A Neural Rewriting System to Solve Algorithmic Problems
Flavio Petruzzellis, Alberto Testolin, Alessandro Sperduti
TL;DR
The paper tackles the challenge of systematic, compositional generalization in neural models by targeting formula simplification through a modular Neural Rewriting System. It introduces a trio of neural components—Selector $sel$, Solver $sol$, and Combiner $com$—that mirror a classic rewriting algorithm, enabling iterative leaf-level reductions of nested formulas. Empirical results across ListOps, Arithmetic, and Algebra show that the Neural Rewriting System achieves stronger out-of-distribution generalization than both a neural data routing baseline and GPT-4 prompting, while revealing that leaf selection on long inputs is the principal bottleneck.

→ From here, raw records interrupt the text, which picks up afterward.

(** A database that was only read is left as it was. *)
Lemma closed_unread a path w d (s : StorageW) t o :
  repr (db_view d) a -> (forall x, db_disk d x -> x = db_view d) ->
  same_store (MkStorageW d (rw_objects w) o) s -> tr_same (rw_tree w) t ->
  left_behind a path w (MkRootW t (env_Close (DatabasePath path) (st_db s) (rw_env w)) (st_fs s) (st_os s)).
Proof using ES.
  intros Hr Hx (Hv & Hf & _) Ht. split; [|by apply root_kept_same]. injection Hv as Hv Hd. cbn [rw_env].
  apply Close_holds; [left; by rewrite Hv|]. rewrite Hd. intros x Hdx%Hx. left. by subst x.
Qed.

(** The destructor leaves what the database held. *)
Lemma close_storage_ok (P' : Db -> Prop) path s w :
  P' (view s) -> (forall x, disk s x -> P' x) ->
  let w' := close_storage path s w in
  rw_tree w' = rw_tree w /\ rw_objects w' = st_fs s /\
  exists fams d, env_view (rw_env w') path = Some (fams, d) /\ P' d.
Proof using ES.
  intros HP Hd. unfold close_storage. set (w0 := MkRootW _ _ _ _).
  assert (Hw : wp (closing path (st_db s) ReleaseHandles) (fun _ w' => rw_tree w' = rw_tree w /\
    rw_objects w' = st_fs s /\ exists fams d, env_view (rw_env w') path = Some (fams, d) /\ P' d) w0).
  2:{ unfold wp in Hw. by destruct (closing _ _ _ w0). }
  apply wp_closing. unfold ReleaseHandles. set (s0 := MkStorageW _ _ _).
  apply wp_bind. eapply (wp_family _ _ s0); [apply handle_view|done|]. intros st1 s1 H1.
  apply wp_bind. eapply (wp_family _ _ s0); [apply handle_view|done|]. intros st2 s2 H2.
  apply wp_bind. eapply (wp_family _ _ s0); [apply handle_view|done|]. intros st3 s3 (Hv & Hf & _).
  injection Hv as Hv Hx. apply wp_ret. cbn. split_and!; [done|by rewrite Hf|].
  apply Close_holds; [by rewrite Hv|by rewrite Hx].
Qed.

(** A storage that could not be used is closed with what it held. *)
Lemma closed_left a path w s w1 :
  holds_still a (view s) -> (forall x, disk s x -> holds_still a x) ->
  root_kept a w (st_fs s) w1 -> left_behind a path w (close_storage (DatabasePath path) s w1).
Proof using ES.
  intros Hr Hd Hk. destruct (close_storage_ok (holds_still a) (DatabasePath path) s w1 Hr Hd) as (Ht & Ho & He).
  split; [done|]. unfold root_kept in *. by rewrite Ho, Ht.
Qed.

Lemma recover_opened d w w1 a path :
  repr (db_view d) a -> (forall x, db_disk d x -> x = db_view d) -> WF a ->
  tr_same (rw_tree w) (rw_tree w1) ->
  wp OpenExisting_checks (fun r s => opened a path w (match r with Ok _ => Ok s | Err e => Err e end)
      (match r with Ok _ => w1 | Err _ => close_storage (DatabasePath path) s w1 end))
    (MkStorageW d (rw_objects w) (rw_os w)).
Proof using ES FS RS.
  intros Hr Hx Hwf Ht. set (s0 := MkStorageW d _ _). unfold OpenExisting_checks, bind_ok. apply wp_bind.
  eapply wp_mono; [|by apply (Validate_ok s0 a)]. intros r s1 [(Hv1 & Hf1 & _) Hv]. pose proof Hv1 as Hc1.
  injection Hv1 as Hv1 Hd1.
  assert (Hx1 : forall x, disk s1 x -> holds_still a x).
  { rewrite Hd1. intros x Hdx%Hx. left. by subst x. }
  destruct Hv as [->|(e & -> & Hf & Hc & _)].
  2:{ apply wp_ret. split; [done|]. apply closed_left; [left; by rewrite Hv1|done|]. by apply root_kept_same. }
  eapply wp_mono; [|apply (RecoverPreparingObjects_outcome s1 a); [by rewrite Hv1|done]].
  unfold recovery_post, keeping, dir. rewrite Hf1. cbn [st_fs s0].
  intros [[]|e] s2 (Hd2 & Hk2 & Hr2); cbn in *.
  - destruct Hr2 as [Hr2 Hf2]. split_and!; [done| |done|done|apply Ht..].
    destruct Hd2 as [Hd2|Hd2]; [done|]. eapply disk_now_same; [exact Hd2|]. by eapply disk_now_same.
  - destruct Hr2 as (Hc & Hr2 & Ht2). split; [done|]. apply closed_left; [done| |done].
    intros x Hdx. destruct (Hd2 x Hdx) as [?|?]; [by apply Hx1|done].
Qed.

Lemma OpenExisting_ok path w a fams d :
  env_view (rw_env w) (DatabasePath path) = Some (fams, d) -> repr d a -> WF a ->
  wp (OpenExisting path) (opened a path w) w.
Proof using ES FS RS TS.
  intros Hd Hr Hwf. unfold OpenExisting. apply wp_bind, wp_on_env. unfold wp at 1.
  pose proof (Open_spec (DatabasePath path) descriptors (rw_env w)) as Ho.
  destruct (env_Open _ descriptors (rw_env w)) as [[st|[n d']] e'].
  { destruct Ho as [Hst Hv]. apply wp_ret. destruct (RocksToStatus_fatal st "open unified storage" Hst) as [_ Hc].
    split; [done|]. split; [|by apply root_kept_same]. exists fams, d. cbn. rewrite Hv. by split; [|left]. }
  destruct Ho as (-> & Hv & Hx). rewrite Hd in Hv. injection Hv as _ ->. cbn [length descriptors Z.of_nat].
  change (negb (_ =? 3)) with false. cbv iota. set (w1 := MkRootW (rw_tree w) e' _ _).
  apply wp_bind. unfold OpenObjects. apply wp_bind, wp_on_tree. unfold wp at 1.
  pose proof (open_directory_spec (ObjectsPath path) (rw_tree w)) as Ht.
  change (rw_tree w1) with (rw_tree w).
  destruct (tr_open _ (rw_tree w)) as [[er|fd] t2]; destruct Ht as [Ht _]; apply wp_ret; cbn [rw_env rw_objects rw_os w1].
  - apply wp_closing. apply wp_bind. cbn [rw_objects rw_os rw_env rw_tree w1].
    eapply wp_mono; [|apply (DestroyHandles_ok _ (MkStorageW d' (rw_objects w) (rw_os w))); done].
    intros r0 s Hs. apply wp_ret. split.
    + unfold ObjectIoStatus. by destruct (_ || _).
    + exact (closed_unread a path (MkRootW (rw_tree w) e' (rw_objects w) (rw_os w)) d' s t2 _ Hr Hx Hs Ht).
  - pose proof (recover_opened d' w (MkRootW t2 e' (rw_objects w) (rw_os w)) a path Hr Hx Hwf Ht) as Hrec.
    unfold wp in *. cbn [rw_objects rw_os rw_env rw_tree w1] in *.
    destruct (OpenExisting_checks _) as [[[]|e] s]; exact Hrec.
Qed.

(** A root whose files were only looked at. *)
Lemma left_unread a path w w' fams d :
  env_view (rw_env w') (DatabasePath path) = Some (fams, d) -> repr d a ->
  rw_objects w' = rw_objects w -> tr_same (rw_tree w) (rw_tree w') -> left_behind a path w w'.
Proof.
  intros Hd Hr Ho Ht. split; [|by apply root_kept_same]. exists fams, d. by split; [|left].
Qed.

(** Looking at a root first makes no difference. *)
Lemma opened_from a path w w1 r w' :
  rw_objects w1 = rw_objects w -> tr_same (rw_tree w) (rw_tree w1) -> opened a path w1 r w' ->
  opened a path w r w'.
Proof.
  unfold opened, left_behind, root_kept, tr_same. intros Ho [Hv Hd]. rewrite Ho, Hv, Hd. done.
Qed.

Lemma wp_ListColumnFamilies p (Q : RocksStatus * list string -> RootW -> Prop) w :
  (forall st l w', env_view (rw_env w') = env_view (rw_env w) -> rw_objects w' = rw_objects w ->
     rw_tree w' = rw_tree w ->
     (check_status (RocksToStatus st "list storage column families") = Ok tt ->
      is_Some (env_view (rw_env w) p)) -> Q (st, l) w') ->
  wp (on_env (env_ListColumnFamilies p)) Q w.
Proof using ES.
  intros HQ. apply wp_on_env. unfold wp. pose proof (ListColumnFamilies_spec p (rw_env w)) as Hl.
  destruct (env_ListColumnFamilies p (rw_env w)) as [[st l] e']. destruct Hl as [Hv Hl].
  apply HQ; [done..|]. intros Ec. destruct (rocks_ok st) eqn:Ek.
  - destruct (Hl eq_refl) as [d Hd]. by eexists.
  - destruct (RocksToStatus_fatal st "list storage column families" Ek) as [_ Hc].
    unfold check_status, status_ok in Ec. by rewrite bool_decide_eq_false_2 in Ec.
Qed.

Lemma OpenChecked_ok path w a fams d :
  env_view (rw_env w) (DatabasePath path) = Some (fams, d) -> repr d a -> WF a ->
  wp (OpenChecked path) (opened a path w) w.
Proof using ES FS RS TS.
  intros Hd Hr Hwf. unfold OpenChecked, bind_ok. apply wp_bind.
  eapply wp_mono; [|apply ValidateStorageRootLayout_ok]. intros [[]|s] w1 [(Ht & He & Ho & _) Hlay].
  2:{ apply wp_ret. split; [done|]. apply (left_unread a path w w1 fams d); [by rewrite He|done..]. }
  apply wp_bind, wp_ListColumnFamilies. intros st l w2 Hv2 Ho2 Ht2 _. rewrite Ho in Ho2. rewrite <- Ht2 in Ht.
  assert (Hd2 : env_view (rw_env w2) (DatabasePath path) = Some (fams, d)) by (by rewrite Hv2, He).
  apply wp_bind, wp_ret. destruct (check_status _) eqn:Ec.
  2:{ apply wp_ret. split; [by eapply check_status_failed|]. by eapply left_unread. }
  destruct (negb _); [apply wp_ret; split; [done|by eapply left_unread]|].
  eapply wp_mono; [|by apply (OpenExisting_ok path w2 a fams d)]. intros r w3. by apply opened_from.
Qed.

(** A root with a database is not taken for a new one. *)
Lemma not_new path w (b : bool) :
  is_Some (tr_view (rw_tree w) !! path) -> is_Some (tr_view (rw_tree w) !! DatabasePath path) ->
  (b = true -> empty_root (tr_view (rw_tree w)) path) -> b = false.
Proof.
  intros Hex Hdb Hb. destruct b; [|done]. destruct (Hb eq_refl) as [Hn|[_ Hn]]; [rewrite Hn in Hex; by destruct Hex|].
  unfold DatabasePath in Hdb. rewrite Hn in Hdb by done. by destruct Hdb.
Qed.

Lemma Open_existing path w a fams d :
  is_Some (tr_view (rw_tree w) !! path) -> is_Some (tr_view (rw_tree w) !! DatabasePath path) ->
  env_view (rw_env w) (DatabasePath path) = Some (fams, d) -> repr d a -> WF a ->
  wp (Open path) (opened a path w) w.
Proof using ES FS RS TS.
  intros Hex Hdb Hd Hr Hwf. unfold Open. destruct (str_empty path).
  { apply wp_ret. split; [done|]. by eapply left_unread. }
  apply wp_bind. eapply wp_mono; [|apply IsNewStorageRoot_ok]. intros b w1 [(Ht & He & Ho & _) Hb].
  rewrite (not_new path w b Hex Hdb Hb). unfold bind_ok. apply wp_bind, wp_ret.
  eapply wp_mono; [|apply (OpenChecked_ok path w1 a fams d); [by rewrite He|done..]].
  intros r w2. by apply opened_from.
Qed.

(** A root that could not be opened, the object files untouched. *)
Definition not_opened (w : RootW) (r : Result StorageW) (w' : RootW) : Prop :=
  rw_objects w' = rw_objects w /\ exists s, r = Err s /\ code s <> OK.

(** Without a database nothing is opened. *)
Lemma OpenChecked_none path w :
  env_view (rw_env w) (DatabasePath path) = None ->
  wp (OpenChecked path) (not_opened w) w.
Proof using ES TS.
  intros Hn. unfold OpenChecked, bind_ok. apply wp_bind.
  eapply wp_mono; [|apply ValidateStorageRootLayout_ok]. intros [[]|s] w1 [(_ & He & Ho & _) Hlay].
  2:{ apply wp_ret. split; [done|]. by eexists. }
  apply wp_bind, wp_ListColumnFamilies. intros st l w2 _ Ho2 _ Hok. apply wp_bind, wp_ret.
  destruct (check_status _) as [[]|e] eqn:Ec.
  - destruct (Hok eq_refl) as [x Hx]. by rewrite He, Hn in Hx.
  - apply wp_ret. split; [congruence|]. exists e. split; [done|]. by eapply check_status_failed.
Qed.

(** The directories of a root that was made. *)
Definition made (path : string) (w w' : RootW) : Prop :=
  tr_view (rw_tree w) ⊆ tr_view (rw_tree w') /\ tr_durable (rw_tree w) ⊆ tr_durable (rw_tree w') /\
  new_durable w w' /\
  exists root t, (tr_absolute path t).1 = inr root /\
    forall p, p = root \/ p = path_join root "db" \/ p = path_join root "objects" ->
      tr_view (rw_tree w') !! p = Some true.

The work provides a principled, interpretable architecture for symbolic reasoning with neural networks and identifies concrete directions (e.g., improving length generalization and selector reliability) for future progress in algorithmic generalization.
Abstract
Modern neural network architectures still struggle to learn algorithmic procedures that require to systematically apply compositional rules to solve out-of-distribution problem instances. In this work, we focus on formula simplification problems, a class of synthetic benchmarks used to study the systematic generalization capabilities of neural architectures. We propose a modular architecture designed to learn a general procedure for solving nested mathematical formulas by only relying on a minimal set of training examples. Inspired by rewriting systems, a classic framework in symbolic artificial intelligence, we include in the architecture three specialized and interacting modules: the Selector, trained to identify solvable sub-expressions; the Solver, mapping sub-expressions to their values; and the Combiner, replacing sub-expressions in the original formula with the solution provided by the Solver. We benchmark our system against the Neural Data Router, a recent model specialized for systematic generalization, and a state-of-the-art large language model (GPT-4) probed with advanced prompting strategies. We demonstrate that our approach achieves a higher degree of out-of-distribution generalization compared to these alternative approaches on three different types of formula simplification problems, and we discuss its limitations by analyzing its failures.